Before she gave birth to her first baby four years ago, Carolyn Hulla-Meyer was excited to breastfeed, but she was quickly surprised by how painful it was—a stinging, burning feeling the nurses reassured her would lessen with practice.
It did not.
By the time Hulla-Meyer, 32, got home from the hospital, her nipples were cracked and bloody. She saw a lactation consultant who helped with her baby’s latch and suggested nipple shields. They helped some, but not enough for Hulla-Meyer to continue breastfeeding past three months.
“I was kind of like, ‘Whoa, whoa, whoa. I thought this was supposed to be a special time,’” she recalled. “This hurts.”

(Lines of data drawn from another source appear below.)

(** ** The launch *)

Lemma find_shortcut_sound shortcut roots : forall s,
  let '(s', r) := find_shortcut paths shell shortcut roots s in
  match r with
  | Ok None => True
  | Ok (Some a) => exists root s1 s2, root ∈ roots /\ describe_shortcut paths shell shortcut root s1 = (s2, Ok (Some a))
  | Err e => de_mutation_status e = NotDispatched
  end.
Proof.
  induction roots as [|root roots IH]; intros s; [done|]. cbn [find_shortcut]. unfold ibind, undone, ikeep, la_raise.
  destruct (describe_shortcut paths shell shortcut root s) as [s1 [[a|]|e]] eqn:E; cbn [rmap_err].
  - exists root, s, s1. split; [by left|done].
  - specialize (IH s1). destruct (find_shortcut paths shell shortcut roots s1) as [s2 [[a|]|e]]; [|done..]. destruct IH as (r & x & y & Hin & Hd). exists r, x, y. split; [by right|done].
  - done.
Qed.

(** Only a reviewed registration is started: a launch starts at most one
    file, the expected one, with the activation it was allowed, after the
    shortcut, described again under one of the Start Menu's roots, had the
    identity that was reviewed. *)
Lemma shell_launch_exact expected allow s : coherent (la_cache s) ->
  let '(s', r) := shell_launch paths shell expected allow s in
  match r with
  | Ok _ => la_log s' = la_log s ++ [(dla_launch_target expected, allow)] /\
      exists root current s1 s2, describe_shortcut paths shell (dla_launch_target expected) root s1 = (s2, Ok (Some current)) /\
        matches_identity expected current = true
  | Err e => la_log s' = la_log s /\ de_mutation_status e = NotDispatched
  end.
Proof.
  intros Hc. unfold shell_launch, ibind, undone at 1, ikeep, la_raise. pose proof (calm_roots (la_log s) s (conj eq_refl Hc)) as [Hl1 Hc1].
  destruct (start_menu_roots shell s) as [s1 [roots|e]]; cbn [rmap_err]; [|by split]. cbn in Hl1, Hc1.
  pose proof (calm_find (dla_launch_target expected) roots (la_log s) s1 (conj Hl1 Hc1)) as [Hl2 _].
  pose proof (find_shortcut_sound (dla_launch_target expected) roots s1) as Hf. destruct (find_shortcut _ _ _ _ s1) as [s2 [[current|]|e]]; cbn in Hl2; [|by split..].
  destruct Hf as (root & x & y & _ & Hd). destruct (matches_identity expected current) eqn:Em; cbn [negb]; [|by split].
  unfold shell_execute. destruct (sh_execute shell (la_at s2)); cbn; [|by split]. split; [by rewrite Hl2|]. by exists root, current, x, y.
Qed.

End Launching.

(** * A Start Menu with one shortcut *)

Module Menu.
Definition rules : PathRules := {|
  extension := fun path => if str_eqb path "C:\Menu\Notes.lnk" then Some "LNK"%string else if str_eqb path "C:\Notes.exe" then Some "exe"%string else None;
  file_stem := fun _ => Some "Notes"%string; path_starts_with := fun path root => starts_with root path; to_lowercase := to_ascii_lowercase |}.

Data certainly suggests that early breastfeeding pain, like Hulla-Meyer’s, is common. One survey from the Centers for Disease Control and Prevention found that while 26 percent of moms had no pain on their first day breastfeeding, 3 percent were basically in agony. One week in, only 3 percent of moms said they were pain-free whereas 5 percent described it as the “worst possible pain”—and the rest fell somewhere in the middle. Surveys also show that general pain and cracked, bleeding nipples are among the top reasons why women stop breastfeeding in the first few months—trailing behind fears about not having enough milk and latch problems.
When my own son was born two years ago, I struggled enormously at the start. Despite seeing two different lactation consultants in the hospital and dragging myself to several breastfeeding classes, I effectively had two open wounds for nipples by the time I left the hospital. I spent the first weeks of my son’s life walking around shirtless because I couldn’t stand anything touching my skin, dipping my nipples into a salt solution to try and stave off an infection (I still got one) and quietly sobbing through feedings hoping that no one would notice how unglued I’d become. I saw more lactation consultants, went to support groups and read like a fiend, but nowhere did I find anything that seemed to speak to what I was going through. Resources like Kellymom and La Leche League, which were lifelines to me in so many other ways, talked about early breastfeeding “soreness” or “short-term discomfort,” not “a tiny-person-will-chow-down-on-your-bleeding-cuts-for-hours-on-end-and-it-will-hurt-more-than-unmedicated-labor” misery. Was this something other new moms endured through some kind of stoicism or magic that I lacked?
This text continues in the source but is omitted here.